D’un point de vue législatif, tout semble donc avancer. À ceci près que ces deux propositions de loi sont en quelque sorte concurrentes, notamment sur la question de la régulation de l’installation des médecins.
Le texte des députés acterait le principe d’une installation pour un départ dans les zones les mieux dotées, comme pour d’autres professions de santé (pharmaciens, infirmiers, kinésithérapeutes…). Jugée trop coercitive par le gouvernement et par de nombreux médecins, la proposition de loi Garot s’attaque au « tabou » de la liberté totale d’installation des médecins.
Le texte adopté au Sénat conditionne lui aussi l’installation des médecins mais de façon moins contraignante. Pour les médecins spécialistes, les sénateurs proposent que l’installation dans un territoire bien doté soit conditionnée à un départ de médecin de la même spécialité. Ils y ajoutent une possibilité de dérogation pour les professionnels s’engageant à exercer à temps partiel dans une zone en déficit de soignants.
« Mission de solidarité nationale obligatoire »
Les sénateurs ont par ailleurs intégré à leur texte un amendement proposé par le gouvernement et dont le contenu est issu du pacte présenté à la fin d'avril par François Bayrou pour lutter contre les déserts médicaux. Sans surprise, les sénateurs et le gouvernement se sont donc accordés mardi soir sur cette proposition de loi. « Le Sénat a son indépendance mais nous essayons de travailler au mieux pour avancer sur ces sujets », a commenté le porteur de la proposition de loi, Philippe Mouiller.
La mesure phare du plan gouvernemental introduit une « mission de solidarité nationale obligatoire ». Tout médecin qui s’installerait dans une zone bien pourvue s’engagerait à effectuer deux jours de consultation par mois dans les territoires ciblés comme prioritaires.

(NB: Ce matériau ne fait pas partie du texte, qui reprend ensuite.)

(* ===== verification/TaskGroup.v ===== *)
(** * The lifecycle tasks of an entity family

    [crates/bombay/src/entity/runtime.rs], [EntityTaskGroup] and
    [EntityShutdownClaim]: the count of live task guards and its idle epoch, the
    join handles, the single shutdown claim, the drained rows and the retained
    retirement failures.

    Every operation runs under the group's mutex and is an [Op] on
    [EntityTaskState]; a panic keeps the state it leaves behind, since the lock
    ignores poisoning. *)

From S2P Require Import Prelude.

(** The cell shared by the two ends of one idle epoch ([pair] of [observe]). *)
Record EpochCell := EpochCell_new { epoch_name : positive }.

#[export] Instance EpochCell_eq_dec : EqDecision EpochCell.
Proof. solve_decision. Defined.

Variant ShutdownClaimPhase := Available | Claimed.

#[export] Instance ShutdownClaimPhase_eq_dec : EqDecision ShutdownClaimPhase.
Proof. solve_decision. Defined.

Section data.
Context {Task TaskFailure Family Retirement : Type}.

Variant EntityTaskRecord :=
  | Running (task : Task)
  | Joined
  | Failed (failure : TaskFailure).

Variant FamilyDrainPhase :=
  | NotStarted
  | Started (represented : N) (rows : list Family).

Record OpenTasks := {
  active : N;
  idle_epoch : option EpochCell;
  tasks : list EntityTaskRecord;
  shutdown : ShutdownClaimPhase;
  drain : FamilyDrainPhase;
  retired : list Family;
  retirements : list Retirement
}.

Variant EntityTaskState := Open (group : OpenTasks) | Closed.
End data.
Arguments EntityTaskRecord : clear implicits.
Arguments FamilyDrainPhase : clear implicits.
Arguments OpenTasks : clear implicits.
Arguments EntityTaskState : clear implicits.

Section operations.
Context {Task TaskFailure Family Retirement : Type}.
Local Abbreviation State := (EntityTaskState Task TaskFailure Family Retirement).
Local Abbreviation Group := (OpenTasks Task TaskFailure Family Retirement).
Local Abbreviation TaskRecord := (EntityTaskRecord Task TaskFailure).

Definition set_active (n : N) (epoch : option EpochCell) (g : Group) : Group :=
  {| active := n; idle_epoch := epoch; tasks := tasks g; shutdown := shutdown g;
     drain := drain g; retired := retired g; retirements := retirements g |}.
Definition set_tasks (l : list TaskRecord) (g : Group) : Group :=
  {| active := active g; idle_epoch := idle_epoch g; tasks := l; shutdown := shutdown g;
     drain := drain g; retired := retired g; retirements := retirements g |}.
Definition set_shutdown (p : ShutdownClaimPhase) (g : Group) : Group :=
  {| active := active g; idle_epoch := idle_epoch g; tasks := tasks g; shutdown := p;
     drain := drain g; retired := retired g; retirements := retirements g |}.
Definition set_drain (p : FamilyDrainPhase Family) (g : Group) : Group :=
  {| active := active g; idle_epoch := idle_epoch g; tasks := tasks g; shutdown := shutdown g;
     drain := p; retired := retired g; retirements := retirements g |}.
Definition set_retired (l : list Family) (g : Group) : Group :=
  {| active := active g; idle_epoch := idle_epoch g; tasks := tasks g; shutdown := shutdown g;
     drain := drain g; retired := l; retirements := retirements g |}.
Definition set_retirements (l : list Retirement) (g : Group) : Group :=
  {| active := active g; idle_epoch := idle_epoch g; tasks := tasks g; shutdown := shutdown g;
     drain := drain g; retired := retired g; retirements := l |}.

(** [let EntityTaskState::Open { .. } = &mut *state else panic!]. *)
Definition when_open {A} (op : Group → Group * option A) : Op State A :=
  λ state,
    match state with
    | Open g => let '(g, result) := op g in (Open g, result)
    | Closed => (Closed, panic!)
    end.

Definition EntityTaskGroup_new : State :=
  Open {| active := 0; idle_epoch := None; tasks := []; shutdown := Available;
          drain := NotStarted; retired := []; retirements := [] |}.

(** The guard returned stands for one later [finish]; [fresh] is the cell
    [pair] allocates when the epoch starts. *)
Definition begin (fresh : EpochCell) : Op State () :=
  when_open (λ g,
    let epoch := if (active g =? 0)%N then Some fresh else idle_epoch g in
    match checked_add usize_max (active g) 1 with
    | None => (set_active (active g) epoch g, panic!)
    | Some n => (set_active n epoch g, Some ())
    end).

(** [EntityShutdownClaim { tasks: Vec::new() }] on success. *)
Definition claim : Op State (option (list TaskRecord)) :=
  λ state,
    match state with
    | Open g =>
        match shutdown g with
        | Available => (Open (set_shutdown Claimed g), Some (Some []))
        | Claimed => (state, Some None)
        end
    | Closed => (state, Some None)
    end.

Definition track (task : Task) : Op State () :=
  when_open (λ g, (set_tasks (tasks g ++ [Running task]) g, Some ())).

(** One round of [wait_idle]: the observation to await, [None] when idle. *)
Definition idle_observation (state : State) : option EpochCell :=
  match state with
  | Open g => idle_epoch g
  | Closed => None
  end.

(** The result is the epoch completed, if this was the last guard. *)
Definition finish : Op State (option EpochCell) :=
  when_open (λ g,
    match checked_sub (active g) 1 with
    | None => (g, panic!)
    | Some n =>
        if (n =? 0)%N then (set_active n None g, Some (idle_epoch g))
        else (set_active n (idle_epoch g) g, Some None)
    end).

Definition retirement_failed (retirement : Retirement) : Op State () :=
  when_open (λ g, (set_retirements (retirements g ++ [retirement]) g, Some ())).

Definition retain_retired (row : Family) (matches : Retirement → bool) : Op State () :=
  when_open (λ g,
    (if existsb matches (retirements g) then set_retired (retired g ++ [row]) g else g, Some ())).

(** Closing twice is harmless; the four assertions panic before the change. *)
Definition close : Op State () :=
  λ state,
    match state with
    | Closed => (Closed, Some ())
    | Open g =>
        if negb (active g =? 0)%N then (state, panic!) else
        match idle_epoch g, tasks g, shutdown g with
        | None, [], Claimed => (Closed, Some ())
        | _, _, _ => (state, panic!)
        end
    end.

Definition record_drain (take : list Family) : Op State () :=
  when_open (λ g,
    match drain g with
    | NotStarted => (set_drain (Started (len take) take) g, Some ())
    | Started _ _ => (g, Some ())
    end).

Definition rows (copy : Family → Family) : Op State (list Family) :=
  when_open (λ g,
    match drain g with
    | Started _ l => (g, Some (map copy l))
    | NotStarted => (g, panic!)
    end).

(** On the claim's own records, appended to. *)
Definition take_tasks (own : list TaskRecord) : Op State (list TaskRecord) :=
  when_open (λ g,
    match shutdown g with
    | Claimed => (set_tasks [] g, Some (own ++ tasks g))
    | Available => (g, panic!)
    end).

(** The failures among joined records; a running one panics. *)
Fixpoint joined_failures (own : list TaskRecord) : option (list TaskFailure) :=
  match own with
  | [] => Some []
  | Failed failure :: own => failures ← joined_failures own; Some (failure :: failures)
  | Joined :: own => joined_failures own
  | Running _ :: _ => panic!
  end.

Definition take_family_rows : Op State (N * list Family * list Retirement) :=
  when_open (λ g,
    match drain g with
    | NotStarted => (set_drain NotStarted g, panic!)
    | Started represented l =>
        (set_retirements [] (set_retired [] (set_drain NotStarted g)),
         Some (represented, l ++ retired g, retirements g))
    end).

Definition complete (own : list TaskRecord) :
    Op State (N * list Family * list Retirement * list TaskFailure) :=
  failures ← expect (joined_failures own);
  taken ← take_family_rows;
  _ ← close;
  mret (taken, failures).

(** [Drop for EntityShutdownClaim]: the records go back, the claim reopens. *)
Definition drop_claim (own : list TaskRecord) (state : State) : State :=
  match state with
  | Open g => Open (set_shutdown Available (set_tasks (tasks g ++ own) g))
  | Closed => Closed
  end.
End operations.

(** ** The shutdown protocol

    Who calls the group, and when.  A call of [spawn_owned] runs [begin], hands
    the guard to a scheduled task and runs [track]; it is made by a caller
    holding the admission lock, by a task whose own guard is alive, or by the
    shutdown claimant while it interprets the drained rows. *)

Abbreviation TaskId := positive (only parsing).

Variant Owner := Caller | OwnerTask (task : TaskId) | Claimant.

#[export] Instance Owner_eq_dec : EqDecision Owner.
Proof. solve_decision. Defined.

(** Progress of an owner's current [spawn_owned]. *)
Variant Spawn := NoSpawn | Begun | Scheduled (task : TaskId).

(** Where the future of [shutdown] stands; the flag is [true] before the rows
    were drained, and [Listing] is between [record_drain] and [rows]. *)
Variant ShutdownPoint :=
  | Awaiting (first : bool)
  | Taking (first : bool)
  | Joining (first : bool)
  | Listing
  | Interpreting
  | Completing.

Section protocol.
Context {TaskFailure Family Retirement : Type}.
Local Abbreviation State := (EntityTaskState TaskId TaskFailure Family Retirement).
Local Abbreviation TaskRecord := (EntityTaskRecord TaskId TaskFailure).

(** The group, the admission flag, the owners that may call the group and the
    claim in progress; ghosts: the tasks ever scheduled and those joined. *)
Record ShutdownWorld := {
  group_state : State;
  admission_closed : bool;
  owners : list (Owner * Spawn);
  claimant : option (ShutdownPoint * list TaskRecord);
  spawned : list TaskId;
  joined : list TaskId
}.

Le ministre de la Santé, Yannick Neuder, a quant à lui salué le travail réalisé pour bâtir « un pacte collectif et solidaire ». L’objectif est de « pouvoir mieux répartir les médecins » sans pour autant selon lui décourager les praticiens, notamment les jeunes.
Parmi la vingtaine de mesures adoptées par le Sénat au total, une des dispositions concerne aussi les médecins diplômés hors de l'Union européenne dont le parcours préalable à l'exercice sera facilité et qui seront orientés prioritairement vers les zones sous-dotées.
Insuffisant pour les sénateurs de la gauche
Les sénateurs de gauche, et même quelques centristes, se sont opposés à la proposition de loi dont ils jugent les mesures trop timides et aux contours flous. Ils sont entre autres défiants vis-à-vis des risques de financiarisation, les sénateurs ayant adopté le principe d’une rémunération forfaitaire incitative des médecins pour assurer la mission de solidarité nationale.
Les modalités pratiques de l’exercice à temps partiel des médecins dans les zones sous-dotées posent aussi question : sur quel périmètre, quelle fréquence, pour quel suivi des patients… ? Les amendements que les sénateurs de gauche ont proposés pour approcher ce texte de la proposition de loi Garot ont tous été rejetés.
Les deux propositions de loi, l’une issue de la droite sénatoriale, l’autre d’un groupe transpartisan de députés, doivent maintenant poursuivre chacune leur parcours législatif. Le texte du Sénat pour « améliorer l’accès aux soins dans les territoires » bénéficie pour sa part d’une « procédure accélérée » qui a été activée par le gouvernement.